У возмущения Кояловича была и другая причина. Тревога, которую украинофилы пробудили в чиновниках и публицистах – противниках поощрения этнокультурной гетерогенности в Западном крае, легко могла перекинуться и на «западноруссов». Не только в публикациях, но и в частной корреспонденции Коялович поспешил отвести от себя и единомышленников подозрения в сепаратистских устремлениях, настаивая на том, что именно его учение о самобытности Западной России и ее неотделимости от Великороссии призвано предупредить возникновение белорусского сепаратизма как реакции на грубое нивелирование местных особенностей. В конце 1863 года, делясь с Аксаковым очередной сводкой новостей о злоупотреблениях чиновников в Северо-Западном крае, он восклицал: «Много, много злых русских людей в Белоруссии, – произведут они и белорусский сепаратизм – увидите»
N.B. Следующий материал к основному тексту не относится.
(* ===== verification/ArmMmu.v ===== *)
(** The translation table of the MMU (src/bootable/lk/arch/arm/mmu.c): 4096 entries, each
    of which maps a section of 1 MB.  The table is a list of 32-bit words; the writes to
    the control registers of the processor are not part of it. *)
From Stdlib Require Import ZArith.
From stdpp Require Import base numbers list.
From S2P Require Import Prelude.

Definition MB : Z := 1024 * 1024.
Definition TT_ENTRIES : nat := 4096.

(** MMU_MEMORY_TYPE_STRONGLY_ORDERED, MMU_MEMORY_AP_READ_WRITE (arch/arm/mmu.h) *)
Definition MMU_MEMORY_TYPE_STRONGLY_ORDERED : Z := 0.
Definition MMU_MEMORY_AP_READ_WRITE : Z := Z.shiftl 3 10.

Definition section_entry (paddr flags : Z) : Z :=
  Z.lor (Z.land paddr (Z.lnot (MB - 1))) (Z.lor 2 flags).

Definition arm_mmu_map_section (paddr vaddr flags : Z) (tt : list Z) : res (list Z) :=
  if decide (Z.to_nat (vaddr / MB) < length tt)%nat then Ok (<[Z.to_nat (vaddr / MB) := section_entry paddr flags]> tt)
  else Fault.

Definition arm_mmu_virt2phy (tt : list Z) (virt_addr : Z) : res Z :=
  e ← deref (tt !! Z.to_nat (Z.shiftr virt_addr 20));
  Ok (u32 (Z.land e 0xfff00000 + Z.land virt_addr 0xfffff)).

Fixpoint map_sections (is_ : list nat) (tt : list Z) : res (list Z) :=
  match is_ with
  | [] => Ok tt
  | i :: is_ =>
      let a := u32 (Z.of_nat i * MB) in
      tt ← arm_mmu_map_section a a (Z.lor MMU_MEMORY_TYPE_STRONGLY_ORDERED MMU_MEMORY_AP_READ_WRITE) tt;
      map_sections is_ tt
  end.

(** The table that arm_mmu_init sets up. *)
Definition arm_mmu_init (tt : list Z) : res (list Z) := map_sections (seq 0 TT_ENTRIES) tt.

(** [tt] translates the address to itself. *)
Definition identity_at (tt : list Z) (i : nat) : Prop :=
  ∃ fl, 0 ≤ fl < MB ∧ tt !! i = Some (Z.of_nat i * MB + fl).

Lemma section_entry_split p fl :
  0 ≤ p < 2 ^ 32 → p mod MB = 0 → 0 ≤ fl < MB → section_entry p fl = p + Z.lor 2 fl ∧ 0 ≤ Z.lor 2 fl < MB.
Proof.
  intros Hp Hm Hf. unfold section_entry. change (Z.lnot (MB - 1)) with (Z.lnot (Z.ones 20)). rewrite <- Z.ldiff_land.
  rewrite Z.ldiff_ones_r, Z.shiftl_mul_pow2, Z.shiftr_div_pow2 by lia. change MB with (2 ^ 20) in *.
  assert (0 ≤ Z.lor 2 fl < 2 ^ 20) as Hr.
  { split; [apply Z.lor_nonneg; lia|]. destruct (Z.eqb_spec (Z.lor 2 fl) 0) as [->|Hn]; [lia|].
    apply Z.log2_lt_pow2; [assert (0 ≤ Z.lor 2 fl) by (apply Z.lor_nonneg; lia); lia|]. rewrite Z.log2_lor by lia.
    apply Z.max_lub_lt; [by vm_compute|]. destruct (decide (fl = 0)) as [->|]; [by vm_compute|]. apply Z.log2_lt_pow2; lia. }
  split; [|done]. rewrite <- Z.shiftl_mul_pow2 by lia. replace p with (p / 2 ^ 20 * 2 ^ 20) at 2 by (Z.div_mod_to_equations; lia).
  rewrite <- Z.shiftl_mul_pow2 by lia. assert (Z.land (Z.shiftl (p / 2 ^ 20) 20) (Z.lor 2 fl) = 0) as Hz.
  { apply Z.bits_inj_iff'. intros i Hi. rewrite Z.land_spec, Z.bits_0. destruct (decide (i < 20)).
    - by rewrite Z.shiftl_spec_low by lia.
    - rewrite <- (Z.mod_small (Z.lor 2 fl) (2 ^ 20)), Z.mod_pow2_bits_high by lia. apply andb_false_r. }
  rewrite Z.add_nocarry_lxor by done. by rewrite Z.lxor_lor.
Qed.

Lemma virt2phy_identity tt a :
  0 ≤ a < 2 ^ 32 → identity_at tt (Z.to_nat (a / MB)) → arm_mmu_virt2phy tt a = Ok a.
Proof.
  intros Ha (fl & Hf & Hl). unfold arm_mmu_virt2phy. rewrite Z.shiftr_div_pow2 by lia. change (2 ^ 20) with MB. rewrite Hl. cbn [deref mbind res_bind].
  rewrite Z2Nat.id by (apply Z.div_pos; [lia|done]). f_equal. change 0xfffff with (Z.ones 20).
  change 0xfff00000 with (Z.shiftl (Z.ones 12) 20). rewrite Z.land_ones by lia. change MB with (2 ^ 20) in *.
  assert (Z.land (a / 2 ^ 20 * 2 ^ 20 + fl) (Z.shiftl (Z.ones 12) 20) = a / 2 ^ 20 * 2 ^ 20) as ->.
  { rewrite <- Z.shiftl_mul_pow2 by lia. apply Z.bits_inj_iff'. intros i Hi. rewrite Z.land_spec. destruct (decide (i < 20)).
    - by rewrite !(Z.shiftl_spec_low _ _ i), andb_false_r by lia.
    - rewrite !(Z.shiftl_spec_high _ _ i) by lia. replace (Z.shiftl (a / 2 ^ 20) 20 + fl) with (a / 2 ^ 20 * 2 ^ 20 + fl) by (rewrite Z.shiftl_mul_pow2; lia).
      replace i with (i - 20 + 20) at 1 by lia. rewrite <- Z.shiftr_spec, Z.shiftr_div_pow2 by lia.
      rewrite Z.div_add_l, (Z.div_small fl), Z.add_0_r by lia. destruct (decide (i - 20 < 12)); [by rewrite Z.ones_spec_low, andb_true_r by lia|].
      rewrite Z.ones_spec_high, andb_false_r by lia. symmetry.
      rewrite <- (Z.mod_small (a / 2 ^ 20) (2 ^ 12)) by (Z.div_mod_to_equations; lia). by rewrite Z.mod_pow2_bits_high by lia. }
  rewrite u32_small by (Z.div_mod_to_equations; lia). Z.div_mod_to_equations. lia.
Qed.

Lemma map_sections_identity is_ tt :
  length tt = TT_ENTRIES → Forall (λ i, i < TT_ENTRIES)%nat is_ →
  ∃ tt', map_sections is_ tt = Ok tt' ∧ length tt' = TT_ENTRIES ∧
    ∀ i, i ∈ is_ ∨ identity_at tt i → identity_at tt' i.
Proof.
  intros Hl Hi. revert tt Hl. induction Hi as [|i is_ Hi _ IH]; intros tt Hl; cbn [map_sections].
  { exists tt. split_and!; [done..|]. intros i [Hi|Hi]; [by apply elem_of_nil in Hi|done]. }
  unfold TT_ENTRIES in *. rewrite u32_small by (unfold MB; lia). unfold arm_mmu_map_section.
  rewrite Z.div_mul by done. rewrite Nat2Z.id. rewrite decide_True by lia. cbn [mbind res_bind].
  set (fl := Z.lor _ _). destruct (section_entry_split (Z.of_nat i * MB) fl) as [-> Hf];
    [unfold MB; lia|apply Z.mod_mul; done|by vm_compute|].
  destruct (IH (<[i := Z.of_nat i * MB + Z.lor 2 fl]> tt)) as (tt' & -> & Hl' & Hid); [by rewrite length_insert|].
  exists tt'. split_and!; [done..|]. intros j Hj. apply Hid. rewrite elem_of_cons in Hj.
  destruct (decide (j = i)) as [->|Hne].
  - right. exists (Z.lor 2 fl). split; [done|]. apply list_lookup_insert_eq. lia.
  - destruct Hj as [[?|Hj]|(fl' & Hf' & Hj)]; [done|by left|]. right. exists fl'. split; [done|]. by rewrite list_lookup_insert_ne by done.
Qed.

(** After arm_mmu_init every address is its own physical address. *)
Theorem mmu_init_identity (tt : list Z) :
  length tt = TT_ENTRIES →
  ∃ tt', arm_mmu_init tt = Ok tt' ∧ ∀ a, 0 ≤ a < 2 ^ 32 → arm_mmu_virt2phy tt' a = Ok a.
Proof.
  intros Hl. destruct (map_sections_identity (seq 0 TT_ENTRIES) tt Hl) as (tt' & Hm & _ & Hid).
  { apply Forall_forall. intros i Hi. apply elem_of_seq in Hi. lia. }
  exists tt'. split; [done|]. intros a Ha. apply virt2phy_identity; [done|]. apply Hid. left. apply elem_of_seq.
  assert (a / MB < 4096) by (unfold MB; Z.div_mod_to_equations; lia). assert (0 ≤ a / MB) by (apply Z.div_pos; [lia|done]).
  unfold TT_ENTRIES. lia.
Qed.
[597]. Но к тому моменту уже раздались голоса тех, кто был склонен усматривать в активности, вдохновляемой дискурсом самобытности Западной России, не противоядие, а источник местного сепаратизма. Одним из первых сигналов такого рода явилась статья Каткова в «Московских ведомостях» от 4 сентября 1863 года. Эта очередная диатриба против Костомарова заканчивалась язвительным поздравлением украинофилов с обретением «вящего пособия»:
Нам пишут из Петербурга, что нарождается еще какая-то партия белоруссофилов. Петербург до такой степени преисполнен жизненных сил, что во что бы то ни стало хочет оплодотворить все наши жаргоны и создать столько русских народностей и языков, сколько окажется у нас годных к отсечению частей. …Нас уверяют довольно положительно, что предполагается основать в Вильне издание газеты на белорусском наречии. Газета на белорусском наречии! …Польские «националы» в западном краю могут также порадоваться этой новой попытке отделить нравственно белорусский край от России
[598].
(Обратим внимание на то, что центром этой, по Каткову, подрывной деятельности объявляется Петербург: использование местных «наречий» в начальной школе отстаивал министр народного просвещения А.В. Головнин; в столице выходила до 1862 года «Основа», и оттуда же слал корреспонденции в московский «День» Коялович.)
Катков получил верные, хотя уже успевшие устареть сведения. К осени 1863 года, когда М.Н. Муравьев взял под свой контроль дела Виленского учебного округа, инициированный при Назимове проект «народного журнала» на белорусском и литовском языках был подвергнут критическому пересмотру. Тем не менее выпад Каткова обеспокоил деятелей виленского кружка, к которому был близок Коялович. Инспектор Виленского учебного округа В.П. Кулин, один из разработчиков упоминавшегося выше проекта Западнорусского братства, немедленно отправил в «Московские ведомости» полемическую реплику. Кулин предвидел, что Катков не захочет поместить ее, и заранее просил Аксакова напечатать ее в «Дне»
[599]. Когда молчание Каткова затянулось, так и пришлось поступить. Показателем того, как изменились в течение 1863 года представления о допустимых пределах культивирования белорусского языка, служит рьяность, с которой Кулин – участник соответствующих дискуссий в Вильне – отрицал самый факт первоначального решения генерал-губернатора Назимова испытать «народные наречия» в качестве языка печатного органа для крестьянства. Он уверял, что все известные ему лица, заинтересованные в издании такого журнала и выразившие готовность с ним сотрудничать, «не имели и не имеют ни малейшего помышления об издании газеты или журнала на белорусском наречии, считая такой эксперимент возведения провинциального говора на степень литературного языка результатом сбившейся с настоящей дороги мысли». Напротив, журнал, задуманный для просвещения «западноруссов» «в духе православия, русской народности и преданности престолу», должен выходить на «чисто-русском языке».